Before posing the question, let me give you a brief background to the question,
In 1939, France declared war on Germany and made a land and sea blockade of Germany along with Britain but in less than a year in 1940, France fell to German forces. It was a national shock to French and a period of national humiliations and demoralization. The French started underground liberation movements. In 1944 the Allied forces invaded France and by the end of war in 1945, the France was again a free country. French people were in debt to Allied forces for their freedom. The painful defeat and becoming in debt to allied forces for their liberation, made French lose their historical honor and pride.
Out of the ashes of burned honor, two flames by name of Jean Paul Sartre, the father of existentialism and Simone de Beauvoir (Simone-Ernestine-Lucie-Marie Bertrand de Beauvoir, often shortened to Simone de Beauvoir), the mother of feminism (She got this title after publishing her famous book, “Second Sex”) started burning again and warming the hearts that enlightened and shaped deeply the Philosophical and cultural course of the next half of the last century.
Jean Paul Sartre shared along with other French, the national demoralization and dishonoring.

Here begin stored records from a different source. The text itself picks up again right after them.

(** * brief: signed tokens with a built-in expiry

    A shallow embedding of [brief.go] (package [brief]) together with the
    parts of the Go standard library it calls: [crypto/sha256],
    [crypto/hmac], [crypto/subtle], [encoding/base64], [encoding/binary],
    [strings.Split], and the calendar, formatting and parsing functions of
    package [time].

    Conventions of the embedding.
    - A Go [[]byte] and a Go [string] are both sequences of bytes and are
      both embedded as [list byte]; the conversions [[]byte(s)] and
      [string(b)] are the identity.  A slice that may be [nil] where the
      code tests for it ([Mint.secret]) is an [option (list byte)].
    - Machine integers are [Z] with the wrap-around written out.
    - The clock, the random source and the local time zone are explicit
      arguments.
    - A Go function returning [(T, error)] returns a pair whose second
      component is an [option error]; a function that can panic returns
      an [outcome].
    - Calls on a [Mint] happen one after another, and a panic ends the
      program: goroutines racing on the [sync.Once] and a caller that
      recovers from a panic are outside the embedding, as is the
      monotonic clock reading of a [time.Time]. *)

From Stdlib Require Import Strings.String Strings.Byte.
From Stdlib Require Import ZArith List Bool Lia.
From Stdlib Require DecimalFacts DecimalPos DecimalN.
Import ListNotations.
Local Open Scope Z_scope.

Set Implicit Arguments.
Set Warnings "-register-all".

(** ** Bytes *)

Definition bytes := list byte.

(** String literals denote the byte sequence of their characters. *)
Definition bs (s : string) : bytes := list_byte_of_string s.
Arguments bs s%_string.

(** [uint(b)]: the numeric value of a byte. *)
Definition Z_of_byte (b : byte) : Z := Z.of_N (Byte.to_N b).

(** [byte(x)]: conversion of an integer to a byte keeps its low 8 bits. *)
Definition byte_of_Z (x : Z) : byte :=
  match Byte.of_N (Z.to_N (Z.land x 0xFF)) with
  | Some b => b
  | None => x00
  end.

Definition byte_eqb (a b : byte) : bool := Byte.eqb a b.

(** ** crypto/sha256 *)

Module SHA256.
(** Records logged earlier change nothing but the log. *)
Lemma pdf_split_chapter_prefix (pre : log) (io : ChapterIO) (st : SplitState) (c : Chapter.t) :
  step io (with_log_prefix pre st) c
  = (with_log_prefix pre (fst (step io st c)), snd (step io st c)).
Proof.
  unfold split_chapter.
  change (fs (with_log_prefix pre st)) with (fs st).
  destruct (Chapter.is_valid_pdf_chapter c); cbn [negb fst snd];
    [|rewrite add_log_prefix; reflexivity].
  destruct (exists_raises io); [rewrite add_log_prefix; reflexivity|].
  destruct (ensure_unique_filename _ _ _); [|rewrite add_log_prefix; reflexivity].
  destruct (writer_raises io); [rewrite add_log_prefix; reflexivity|].
  destruct (SplitSettings.preserve_metadata settings && add_metadata_raises io);
    destruct (write_result io); cbn [fst snd]; rewrite_prefix; reflexivity.
Qed.

Lemma pdf_split_loop_prefix (pre : log) (chapters : list Chapter.t) (idx : nat)
    (st : SplitState) :
  loop idx chapters (with_log_prefix pre st)
  = (with_log_prefix pre (fst (loop idx chapters st)), snd (loop idx chapters st)).
Proof.
  revert idx st. induction chapters as [|c rest IH]; intros idx st; [reflexivity|].
  cbn [split_loop]. rewrite pdf_split_chapter_prefix.
  destruct (step (chapter_io env idx) st c) as [st1 c1]. cbn [fst snd].
  rewrite IH. destruct (loop (S idx) rest st1) as [st2 rest2]. reflexivity.
Qed.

As a Philosopher, it made him to question the basic nature of human and introduce existentialism as a philosophy human nature by challenging the traditional philosophy of essentialism on the contrast. Similarly Simone de Beauvoir was also passed through same national trauma as Sartre and other French did. Simone as a companion of Sartre, not only shaped the existentialism but she became the mother of Feminism by giving Feminism a new meaning under light of existentialist philosophy.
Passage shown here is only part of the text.